### Exercise material

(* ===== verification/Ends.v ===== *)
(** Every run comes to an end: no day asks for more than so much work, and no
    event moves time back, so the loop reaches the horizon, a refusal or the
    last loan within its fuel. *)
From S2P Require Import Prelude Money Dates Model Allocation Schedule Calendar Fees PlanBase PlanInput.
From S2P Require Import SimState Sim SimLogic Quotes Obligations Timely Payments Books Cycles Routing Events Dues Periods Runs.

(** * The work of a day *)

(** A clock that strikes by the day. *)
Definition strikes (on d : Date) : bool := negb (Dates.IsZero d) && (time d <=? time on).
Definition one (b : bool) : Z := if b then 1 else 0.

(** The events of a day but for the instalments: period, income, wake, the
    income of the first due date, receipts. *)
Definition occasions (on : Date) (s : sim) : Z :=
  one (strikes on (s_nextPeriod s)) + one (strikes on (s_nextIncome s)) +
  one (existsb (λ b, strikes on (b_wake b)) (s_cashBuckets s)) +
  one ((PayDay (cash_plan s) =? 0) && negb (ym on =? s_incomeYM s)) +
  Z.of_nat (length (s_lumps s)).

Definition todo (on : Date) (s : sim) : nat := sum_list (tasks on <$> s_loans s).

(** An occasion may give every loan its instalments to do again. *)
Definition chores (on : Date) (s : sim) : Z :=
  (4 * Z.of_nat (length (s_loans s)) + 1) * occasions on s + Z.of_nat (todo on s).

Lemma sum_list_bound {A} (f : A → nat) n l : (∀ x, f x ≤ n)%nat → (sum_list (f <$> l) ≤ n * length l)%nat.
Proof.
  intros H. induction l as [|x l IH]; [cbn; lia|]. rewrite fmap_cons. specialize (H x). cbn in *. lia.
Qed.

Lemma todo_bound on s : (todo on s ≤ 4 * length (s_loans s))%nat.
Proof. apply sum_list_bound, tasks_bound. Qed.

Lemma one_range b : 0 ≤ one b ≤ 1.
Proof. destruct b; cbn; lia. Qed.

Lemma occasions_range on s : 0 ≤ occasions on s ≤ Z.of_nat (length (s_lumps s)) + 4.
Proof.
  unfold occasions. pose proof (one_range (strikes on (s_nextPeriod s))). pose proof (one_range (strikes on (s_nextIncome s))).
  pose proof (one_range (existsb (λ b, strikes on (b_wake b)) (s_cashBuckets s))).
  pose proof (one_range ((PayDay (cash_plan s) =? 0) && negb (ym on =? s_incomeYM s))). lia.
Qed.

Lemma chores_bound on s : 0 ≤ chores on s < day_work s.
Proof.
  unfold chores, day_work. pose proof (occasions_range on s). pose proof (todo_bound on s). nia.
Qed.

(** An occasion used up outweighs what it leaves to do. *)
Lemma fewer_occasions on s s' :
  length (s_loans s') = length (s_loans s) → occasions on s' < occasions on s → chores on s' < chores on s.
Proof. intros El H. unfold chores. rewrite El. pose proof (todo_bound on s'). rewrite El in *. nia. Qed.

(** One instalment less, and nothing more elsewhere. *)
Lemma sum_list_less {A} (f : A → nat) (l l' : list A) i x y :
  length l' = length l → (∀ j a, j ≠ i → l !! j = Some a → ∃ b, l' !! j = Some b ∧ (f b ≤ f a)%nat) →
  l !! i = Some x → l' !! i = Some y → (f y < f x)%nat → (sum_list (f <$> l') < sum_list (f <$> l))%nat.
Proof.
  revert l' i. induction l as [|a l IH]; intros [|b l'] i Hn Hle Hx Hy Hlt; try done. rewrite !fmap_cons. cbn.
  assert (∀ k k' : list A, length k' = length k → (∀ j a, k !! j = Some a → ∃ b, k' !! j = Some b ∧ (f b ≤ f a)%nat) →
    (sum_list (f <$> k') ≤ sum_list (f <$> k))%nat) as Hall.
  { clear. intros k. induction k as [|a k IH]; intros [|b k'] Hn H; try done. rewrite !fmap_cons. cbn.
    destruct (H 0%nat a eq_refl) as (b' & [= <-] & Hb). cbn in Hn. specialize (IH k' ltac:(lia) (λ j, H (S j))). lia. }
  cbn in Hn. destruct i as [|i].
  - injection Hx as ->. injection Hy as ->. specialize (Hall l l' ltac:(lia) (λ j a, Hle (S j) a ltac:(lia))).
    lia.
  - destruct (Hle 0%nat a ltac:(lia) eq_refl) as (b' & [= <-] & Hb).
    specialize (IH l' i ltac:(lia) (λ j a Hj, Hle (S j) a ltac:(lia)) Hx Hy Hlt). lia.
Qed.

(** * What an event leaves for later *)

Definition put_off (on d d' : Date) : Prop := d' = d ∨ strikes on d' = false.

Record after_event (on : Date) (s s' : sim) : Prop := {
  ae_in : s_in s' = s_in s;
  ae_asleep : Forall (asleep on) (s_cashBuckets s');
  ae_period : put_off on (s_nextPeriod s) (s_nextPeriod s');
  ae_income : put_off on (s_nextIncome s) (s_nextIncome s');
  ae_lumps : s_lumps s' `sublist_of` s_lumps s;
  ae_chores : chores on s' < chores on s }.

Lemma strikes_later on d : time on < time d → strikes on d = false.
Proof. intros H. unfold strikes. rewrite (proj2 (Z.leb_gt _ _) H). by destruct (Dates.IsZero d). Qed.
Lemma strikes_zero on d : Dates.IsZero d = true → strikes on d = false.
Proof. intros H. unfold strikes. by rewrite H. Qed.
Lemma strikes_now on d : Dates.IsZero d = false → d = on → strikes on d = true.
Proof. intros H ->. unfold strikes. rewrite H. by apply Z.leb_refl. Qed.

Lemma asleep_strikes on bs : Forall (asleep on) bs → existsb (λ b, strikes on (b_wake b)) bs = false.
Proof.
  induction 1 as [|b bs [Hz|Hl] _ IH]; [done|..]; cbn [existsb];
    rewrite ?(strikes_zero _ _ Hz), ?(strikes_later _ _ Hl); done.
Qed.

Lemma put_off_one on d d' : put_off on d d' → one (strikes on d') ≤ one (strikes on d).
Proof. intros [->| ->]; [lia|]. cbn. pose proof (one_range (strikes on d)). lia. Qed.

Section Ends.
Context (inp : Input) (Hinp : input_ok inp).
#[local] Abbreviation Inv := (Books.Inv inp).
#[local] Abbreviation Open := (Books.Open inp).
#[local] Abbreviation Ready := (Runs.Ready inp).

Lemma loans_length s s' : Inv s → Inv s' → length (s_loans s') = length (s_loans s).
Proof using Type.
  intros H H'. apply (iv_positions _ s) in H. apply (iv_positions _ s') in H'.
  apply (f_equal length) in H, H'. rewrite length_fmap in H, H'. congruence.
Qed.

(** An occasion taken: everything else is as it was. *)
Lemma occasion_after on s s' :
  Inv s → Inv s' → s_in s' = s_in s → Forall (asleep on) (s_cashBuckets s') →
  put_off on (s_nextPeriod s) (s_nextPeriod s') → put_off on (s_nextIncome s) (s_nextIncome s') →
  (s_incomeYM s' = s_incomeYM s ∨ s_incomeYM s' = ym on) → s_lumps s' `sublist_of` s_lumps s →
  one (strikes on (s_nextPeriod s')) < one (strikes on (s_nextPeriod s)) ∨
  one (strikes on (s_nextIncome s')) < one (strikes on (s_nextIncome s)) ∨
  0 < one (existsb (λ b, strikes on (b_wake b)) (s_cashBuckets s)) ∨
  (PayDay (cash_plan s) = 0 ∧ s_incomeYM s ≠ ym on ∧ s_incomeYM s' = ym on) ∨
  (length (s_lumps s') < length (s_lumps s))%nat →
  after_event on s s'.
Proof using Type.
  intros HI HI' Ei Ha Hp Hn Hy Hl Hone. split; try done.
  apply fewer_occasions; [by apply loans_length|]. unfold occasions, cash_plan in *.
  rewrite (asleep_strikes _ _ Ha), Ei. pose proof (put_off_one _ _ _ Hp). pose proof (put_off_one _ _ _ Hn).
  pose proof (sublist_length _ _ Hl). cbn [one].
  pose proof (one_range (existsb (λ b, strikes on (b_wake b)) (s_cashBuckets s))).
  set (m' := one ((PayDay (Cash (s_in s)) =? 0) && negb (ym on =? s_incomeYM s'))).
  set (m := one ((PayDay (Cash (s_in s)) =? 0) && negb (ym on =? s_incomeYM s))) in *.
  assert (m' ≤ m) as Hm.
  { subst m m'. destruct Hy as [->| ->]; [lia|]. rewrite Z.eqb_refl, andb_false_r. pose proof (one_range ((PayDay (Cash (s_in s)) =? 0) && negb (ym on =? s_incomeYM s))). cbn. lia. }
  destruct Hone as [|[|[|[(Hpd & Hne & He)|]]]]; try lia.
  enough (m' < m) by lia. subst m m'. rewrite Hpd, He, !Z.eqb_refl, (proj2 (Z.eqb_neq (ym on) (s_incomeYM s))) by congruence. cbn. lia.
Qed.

### Requirement
Reproduce exactly, and only, the part of the listing above that begins at the line with "induction 1 as" and goes on through the line with "Lemma put_off_one on".

### Exercise result
  induction 1 as [|b bs [Hz|Hl] _ IH]; [done|..]; cbn [existsb];
    rewrite ?(strikes_zero _ _ Hz), ?(strikes_later _ _ Hl); done.
Qed.

Lemma put_off_one on d d' : put_off on d d' → one (strikes on d') ≤ one (strikes on d).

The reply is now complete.